The family’s flown in, pomp and circumstance is blaring through the speakers and you’ve got the camera ready to go—it’s hard to believe, but your child is about to cross the stage at their high school graduation. Time sure does fly. And, while it’s a time of celebration, you, as a parent, need to be prepared for what’s to come when the party’s over—the next phase of your child’s life.
Sure, by the end of the school year many students have already finalized their plans for the immediate future, but that’s definitely not the case for everyone. Students today are faced with a myriad of options after they leave high school. Up until this point it has been so simple—pass this grade, enjoy summer vacation, repeat—but now the road ahead is unclear and almost completely up to them. They can opt to join the military, attend a traditional university or even apply for a job if they want, not to mention a slew of other options, so there’s a chance they might be a bit overwhelmed.
So what’s a parent to do if their child falls into the uncertain category? While there is no specific manual on how to properly help your child through this time of ambiguity, I can offer some tips on how to make the transition a smooth and easy one. Read on for some insight into what you should be doing.
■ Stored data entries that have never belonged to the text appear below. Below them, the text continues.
(** ** updateNode, composed and as an invariant *)

Lemma updateNode_miss (t : FamilyMember) (targetId : string) (u : Updates) :
  hasId targetId t = false ->
  updateNode t targetId u =
  withLinks t
    (match spouse t with
     | Some s => Some (updateNode s targetId u)
     | None => None
     end)
    (match parents t with
     | Some ps => Some ((fun p => updateNode p targetId u) <$> ps)
     | None => None
     end).
Proof.
  intros H. rewrite updateNode_eq, H. f_equal.
  - destruct (spouse t) as [s|]; [|reflexivity].
    destruct (hasId targetId s) eqn:Hs; [|reflexivity].
    rewrite updateNode_hit by exact Hs. reflexivity.
  - destruct (parents t) as [[|p ps]|]; reflexivity.
Qed.

Lemma fmap_ext_elem {A B} (f g : A -> B) (l : list A) :
  (forall a, a ∈ l -> f a = g a) -> f <$> l = g <$> l.
Proof.
  induction l as [|a l IH]; intros H; [reflexivity|].
  rewrite !fmap_cons, (H a) by left. f_equal. apply IH.
  intros b Hb. apply H. right. exact Hb.
Qed.

Lemma bind_ext_elem {A B} (f g : A -> list B) (l : list A) :
  (forall a, a ∈ l -> f a = g a) -> l ≫= f = l ≫= g.
Proof.
  induction l as [|a l IH]; intros H; [reflexivity|].
  rewrite !bind_cons, (H a) by left. f_equal. apply IH.
  intros b Hb. apply H. right. exact Hb.
Qed.

(** X9: saving the same patch for the same id twice gives the tree that
    saving it once gives (for a patch that does not rename the node). *)
Theorem updateNode_idempotent (T : FamilyMember) (targetId : string)
    (u : Updates) :
  u_id u = None ->
  updateNode (updateNode T targetId u) targetId u = updateNode T targetId u.
Proof.
  intros Hu. induction T as [t IHs IHp] using FamilyMember_ind.
  destruct (hasId targetId t) eqn:Hid.
  - rewrite (updateNode_hit t) by exact Hid. rewrite updateNode_hit.
    + destruct u as [[?|] [?|] [?|] [?|] [?|] [?|] [?|]]; reflexivity.
    + unfold hasId in *. simpl. rewrite Hu. exact Hid.
  - rewrite (updateNode_miss t) by exact Hid.
    rewrite updateNode_miss by exact Hid.
    unfold withLinks. cbn [id name year imageUrl relationship parents spouse].
    f_equal.
    + destruct (parents t) as [ps|] eqn:Ep; [|reflexivity]. f_equal.
      rewrite <- list_fmap_compose. apply fmap_ext_elem. intros a Ha.
      apply (IHp ps a eq_refl Ha).
    + destruct (spouse t) as [s|] eqn:Es; [|reflexivity]. f_equal.
      apply (IHs s eq_refl).
Qed.

Lemma updateNode_idempotent_witness :
  updateNode (updateNode INITIAL_DATA "p1" samplePatch) "p1" samplePatch =
  updateNode INITIAL_DATA "p1" samplePatch.
Proof.
  apply (updateNode_idempotent INITIAL_DATA "p1" samplePatch). reflexivity.
Defined.

(** X10: a patch over the display fields changes no id: the ids of the
    updated tree are the ids of the tree, in the same order, so unique ids
    stay unique. *)
Theorem updateNode_keeps_ids (T : FamilyMember) (targetId : string)
    (u : Updates) :
  displayPatch u ->
  allIds (updateNode T targetId u) = allIds T /\
  (uniqueIds T -> uniqueIds (updateNode T targetId u)).
Proof.
  intros Hu.
  assert (allIds (updateNode T targetId u) = allIds T) as Heq.
  { induction T as [t IHs IHp] using FamilyMember_ind.
    destruct (hasId targetId t) eqn:Hid.
    - rewrite updateNode_hit by exact Hid. destruct Hu as (Hi & Hp & Hs).
      rewrite (allIds_eq (spread t u)), (allIds_eq t). unfold spread.
      cbn [id parents spouse]. rewrite Hi, Hp, Hs. reflexivity.
    - rewrite updateNode_miss by exact Hid.
      rewrite allIds_withLinks, (allIds_eq t). f_equal. f_equal.
      + destruct (spouse t) as [s|] eqn:Es; [|reflexivity].
        apply (IHs s eq_refl).
      + destruct (parents t) as [ps|] eqn:Ep; [|reflexivity].
        rewrite list_fmap_bind. apply bind_ext_elem. intros a Ha.
        apply (IHp ps a eq_refl Ha). }
  split; [exact Heq|]. unfold uniqueIds. rewrite Heq. trivial.
Qed.

Lemma updateNode_keeps_ids_witness :
  allIds (updateNode INITIAL_DATA "p1" samplePatch) = allIds INITIAL_DATA /\
  (uniqueIds INITIAL_DATA ->
   uniqueIds (updateNode INITIAL_DATA "p1" samplePatch)).
Proof.
  apply (updateNode_keeps_ids INITIAL_DATA "p1" samplePatch).
  unfold displayPatch. simpl. repeat split; reflexivity.
Defined.

(** ** addParentToNode: what it keeps *)

Lemma mapM_notices (f : FamilyMember -> M FamilyMember)
    (l : list FamilyMember) (w : World) :
  (forall a, a ∈ l -> forall w', notices (snd (f a w')) = notices w') ->
  notices (snd (mapM f l w)) = notices w.
Proof.
  revert w. induction l as [|a l IH]; intros w Hf; [reflexivity|].
  rewrite mapM_cons_run. cbn [snd].
  rewrite IH by (intros b Hb; apply Hf; right; exact Hb).
  apply Hf. left.
Qed.

Lemma addParentToNode_notices (t : FamilyMember) (targetId : string)
    (w : World) :
  notices (snd (addParentToNode t targetId w)) = notices w.
Proof.
  revert w. induction t as [t IHs IHp] using FamilyMember_ind. intros w.
  rewrite addParentToNode_eq. destruct (hasId targetId t); [reflexivity|].
  rewrite !run_bind, run_ret. cbn [snd].
  transitivity (notices (snd ((match spouse t with
           | Some s => s' ← addParentToNode s targetId; mret (Some s')
           | None => mret None
           end : M _) w))).
  - destruct (parents t) as [[|p ps]|] eqn:Ep; try reflexivity.
    rewrite run_bind, run_ret. cbn [snd]. apply mapM_notices.
    intros a Ha w'. apply (IHp _ a eq_refl Ha).
  - destruct (spouse t) as [s|] eqn:Es; [|reflexivity].
    rewrite run_bind, run_ret. cbn [snd]. apply (IHs s eq_refl).
Qed.

Lemma addParentToNode_fields (t : FamilyMember) (targetId : string)
    (w : World) :
  let t' := fst (addParentToNode t targetId w) in
  id t' = id t /\ name t' = name t /\ year t' = year t /\
  imageUrl t' = imageUrl t /\ relationship t' = relationship t.
Proof.
  destruct (hasId targetId t) eqn:H; cbv zeta.
  - rewrite addParentToNode_hit by exact H. done.
  - destruct (addParentToNode_miss t targetId w H) as (sp & ps & -> & _).
    done.
Qed.
Lemma filt_at_later price period i :
  (period <= Z.of_nat i)%Z ->
  filt_at price period (S i)
  = 0.5 * fisher_value (raw_at price period (S i))
    + 0.5 * filt_at price period i.
Proof.
  intros Hi. rewrite filt_at_eq.
  destruct (Z.ltb_spec (Z.of_nat (S i)) period); [lia|].
  now destruct (Z.ltb_spec period (Z.of_nat (S i))); [|lia].
Qed.

Lemma fisher_inv_init price period :
  fisher_inv price period 0 (fisher_init (length price)).
Proof.
  unfold fisher_inv, fisher_init. simpl.
  rewrite !length_replicate. repeat split; try reflexivity; try lia.
  intros i Hi. apply lookup_replicate_2. lia.
Qed.

Lemma fisher_inv_step price period k st :
  (1 <= period)%Z -> (k < length price)%nat ->
  fisher_inv price period k st ->
  exists st', fisher_step price period st k = Ok st' /\
              fisher_inv price period (S k) st'.
Proof.
  intros Hp Hk (Lf & Lo & Hprev & Hout & Hfilt & Hrest).
  unfold fisher_step.
  destruct (Z.ltb_spec (Z.of_nat k) period) as [Hlt|Hge].
  - exists st. split; [reflexivity|].
    repeat split; try assumption.
    + simpl. rewrite raw_at_warmup by assumption.
      rewrite Hprev. destruct k; [reflexivity|].
      simpl. apply raw_at_warmup. lia.
    + intros i Hi. destruct (decide (i = k)) as [->|Hne].
      * rewrite filt_at_warmup by assumption. apply Hrest. lia.
      * apply Hout. lia.
    + intros i Hi Hpi. apply Hfilt; lia.
    + intros i Hi. apply Hrest. lia.
  - destruct (raw_update_ok price period (prev_val st) k Hp Hge Hk)
      as [r Hr].
    rewrite Hr. simpl. eexists. split; [reflexivity|].
    assert (Er : r = raw_at price period k).
    { rewrite raw_at_step, <- Hprev, Hr by assumption. reflexivity. }
    assert (Efi :
      (if (period <? Z.of_nat k)%Z
       then 0.5 * fisher_value r + 0.5 * at_index (filt st) (k - 1)
       else fisher_value r) = filt_at price period k).
    { destruct (Z.ltb_spec period (Z.of_nat k)) as [Hgt|Heq].
      - destruct k as [|j]; [lia|].
        rewrite filt_at_later by lia.
        replace (S j - 1)%nat with j by lia.
        unfold at_index. rewrite Hfilt by lia. simpl. now rewrite Er.
      - rewrite filt_at_first by lia. now rewrite Er. }
    rewrite Efi. unfold fisher_inv. simpl.
    rewrite !length_insert. repeat split; try assumption.
    + intros i Hi. destruct (decide (i = k)) as [->|Hne].
      * apply list_lookup_insert_eq. lia.
      * rewrite list_lookup_insert_ne by congruence. apply Hout. lia.
    + intros i Hi Hpi. destruct (decide (i = k)) as [->|Hne].
      * apply list_lookup_insert_eq. lia.
      * rewrite list_lookup_insert_ne by congruence. apply Hfilt; lia.
    + intros i Hi. rewrite list_lookup_insert_ne by lia. apply Hrest. lia.
Qed.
Don’t Make Money or Distance an Issue
During this time, odds are your son or daughter has a million thoughts racing through his or her mind. So, the last thing they need is to worry about things like financial burdens and distance restraints. Sure, these are things they need to consider as they take this next step, but they don’t need your constant nagging and reminding about them, especially in the initial phases of the process.
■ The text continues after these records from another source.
(** * SharedDirectory / SharedMap: a shallow embedding of the op reconciliation,
      the directory tree and the snapshot chunker.

    Sources embedded here:
    - [packages/runtime/map/src/directory.ts]: [SubDirectory] and
      [SharedDirectory];
    - the SharedMap facade ([SharedMap.snapshot], [SharedMap.loadCore]).

    JavaScript [Map]s are finite maps ([gmap]); none of the modelled operations
    observes their iteration order.  A method that can throw returns an
    [Outcome] together with the state reached at the point of the throw. *)

From Stdlib Require Import ZArith Ascii String DecimalString DecimalNat.
From stdpp Require Import gmap strings list fin_maps.

Set Warnings "-register-all".
Local Open Scope Z_scope.

(* ===================================================================== *)
(** * Outcomes and the state-and-exception monad                          *)
(* ===================================================================== *)

Inductive Error :=
| InvalidArgument   (* new Error("SubDirectory names may not contain /") *)
| TypeError         (* property access or call on undefined / null *)
| UnknownValueType. (* thrown by the value-type registry *)

Inductive Outcome (A : Type) :=
| Returned (a : A)
| Thrown (e : Error).
Arguments Returned {A} a.
Arguments Thrown {A} e.

(** A method running on a state [S]: it yields a result or throws, and in both
    cases leaves a state behind (mutations made before a throw persist). *)
Definition M (S A : Type) : Type := S -> Outcome A * S.

Definition ret {S A} (a : A) : M S A := fun s => (Returned a, s).
Definition throw {S A} (e : Error) : M S A := fun s => (Thrown e, s).
Definition bind {S A B} (m : M S A) (k : A -> M S B) : M S B :=
  fun s => match m s with
           | (Returned a, s') => k a s'
           | (Thrown e, s') => (Thrown e, s')
           end.
Definition gets {S A} (f : S -> A) : M S A := fun s => (Returned (f s), s).
Definition modify {S} (f : S -> S) : M S unit := fun s => (Returned tt, f s).

Notation "'let*' x ':=' m 'in' k" := (bind m (fun x => k))
  (at level 10, x name, m at level 100, k at level 200).
Notation "'do' m 'then' k" := (bind m (fun _ => k))
  (at level 10, m at level 100, k at level 200).

(* ===================================================================== *)
(** * Node's [path.posix], as far as the directory uses it                *)
(* ===================================================================== *)

Module Posix.

Definition sep : string := "/".

Definition isSep (c : ascii) : bool := Ascii.eqb c "/".

(** [s.indexOf("/") !== -1] *)
Fixpoint containsSep (s : string) : bool :=
  match s with
  | EmptyString => false
  | String c r => isSep c || containsSep r
  end.

(** [s.split("/")]: never empty, [split "" = [""]]. *)
Fixpoint split (s : string) : list string :=
  match s with
  | EmptyString => [EmptyString]
  | String c r =>
      if isSep c then EmptyString :: split r
      else match split r with
           | h :: t => String c h :: t
           | [] => [String c EmptyString]
           end
  end.

(** [segs.join("/")] *)
Fixpoint joinSep (segs : list string) : string :=
  match segs with
  | [] => EmptyString
  | [x] => x
  | x :: r => x +:+ sep +:+ joinSep r
  end.

(** [s.substr(1)] *)
Definition substr1 (s : string) : string :=
  match s with
  | EmptyString => EmptyString
  | String _ r => r
  end.

Definition isAbsolute (p : string) : bool :=
  match p with
  | EmptyString => false
  | String c _ => isSep c
  end.

Fixpoint endsWithSep (p : string) : bool :=
  match p with
  | EmptyString => false
  | String c EmptyString => isSep c
  | String _ r => endsWithSep r
  end.

(** The segment machine of [normalizeString]: [stack] holds the segments
    kept so far, innermost first.  Empty segments and ["."] are skipped,
    [".."] drops the last kept segment; above the root it is dropped
    itself unless [allowAboveRoot]. *)
Fixpoint normalizeSegments (allowAboveRoot : bool)
         (stack segs : list string) : list string :=
  match segs with
  | [] => rev stack
  | seg :: rest =>
      if String.eqb seg "" || String.eqb seg "." then
        normalizeSegments allowAboveRoot stack rest
      else if String.eqb seg ".." then
        match stack with
        | top :: below =>
            if String.eqb top ".." then
              normalizeSegments allowAboveRoot (seg :: stack) rest
            else normalizeSegments allowAboveRoot below rest
        | [] =>
            if allowAboveRoot then
              normalizeSegments allowAboveRoot [seg] rest
            else normalizeSegments allowAboveRoot [] rest
        end
      else normalizeSegments allowAboveRoot (seg :: stack) rest
  end.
This is essentially their first attempt at adulthood, so let them do this on their own. They are at a point in their lives where they have the freedom to really attempt anything, and they don’t need your negativity limiting their options. Let them research schools and browse programs, and when it looks like they have narrowed it down to one or two possibilities, delicately broach the subject. Odds are they will come to you for your input anyway, but if you are shoving your two cents down their throat they will definitely shut you down—something you may have experienced in prior situations.
So, for the time being, bite your tongue when you want to remind them how expensive out of state schools can be. Fight the urge to express how much you’ll miss them if they choose to study abroad for a year. I promise you’ll get the opportunity to speak your peace, but now is definitely not the time.
Don’t Impose Your Own Hopes and Desires
Similar to the first tip, this one stresses the importance of silencing your own personal bias and judgment when it comes to your child’s future. So you want them to be a world-renowned surgeon, even though they can’t stand the sight of blood—it’s probably not going to happen. Remember that this is YOUR CHILD’S life, not yours. Sure, by association their actions will affect your collective future, but whatever route they choose should be their choice alone. After all, they will be the ones living their lives, not you, so it’s important that they like what they’re doing. If you force a specific career, school or whatever on them and they end up hating it, you run the risk of having them resent you for the rest of their lives—not sure that’s something you want hanging over your head.
Your children are not puppets for you to steer and manipulate whatever which way you choose. They are people with their own hopes, fears, dreams and ambitions, and rather than trying to live vicariously through them, nurture and encourage their own, unique desires. I promise you will both be happier. Which brings me to my next point.
No matter what your child decides they think is right for them, be supportive. If they think a trade school is right for them as opposed to a traditional college, remind them that that’s OK and you back them 100%. If they want to study an obscure topic you don’t know much about, encourage them to. Sure, there’s a chance whatever they decide won’t work out and they could potentially fail, but at least they had the drive and initiative to try in the first place. Isn’t life all about learning from our mistakes, anyways?
Look at it this way, you can either be the parent of a young adult who is on the cusp of something great but just needs to invest a little more time and effort, or you can be the parent of a young adult who was too scared to try and chose a “safe”, “normal” option out of fear. I personally would prefer the former, because it would mean that I have instilled enough self-confidence and bravery in them over the years that they now have the courage to chase their dreams. I can’t think of a better way to measure my success as a guardian. Parental support is a powerful thing and should by no means be underestimated…so use it wisely.
So regardless of the route your child chooses, whether it be to go to school, go to work or even take a year off, remember these tips. They can only help strengthen the bond you and your offspring share and will help your relationship flourish.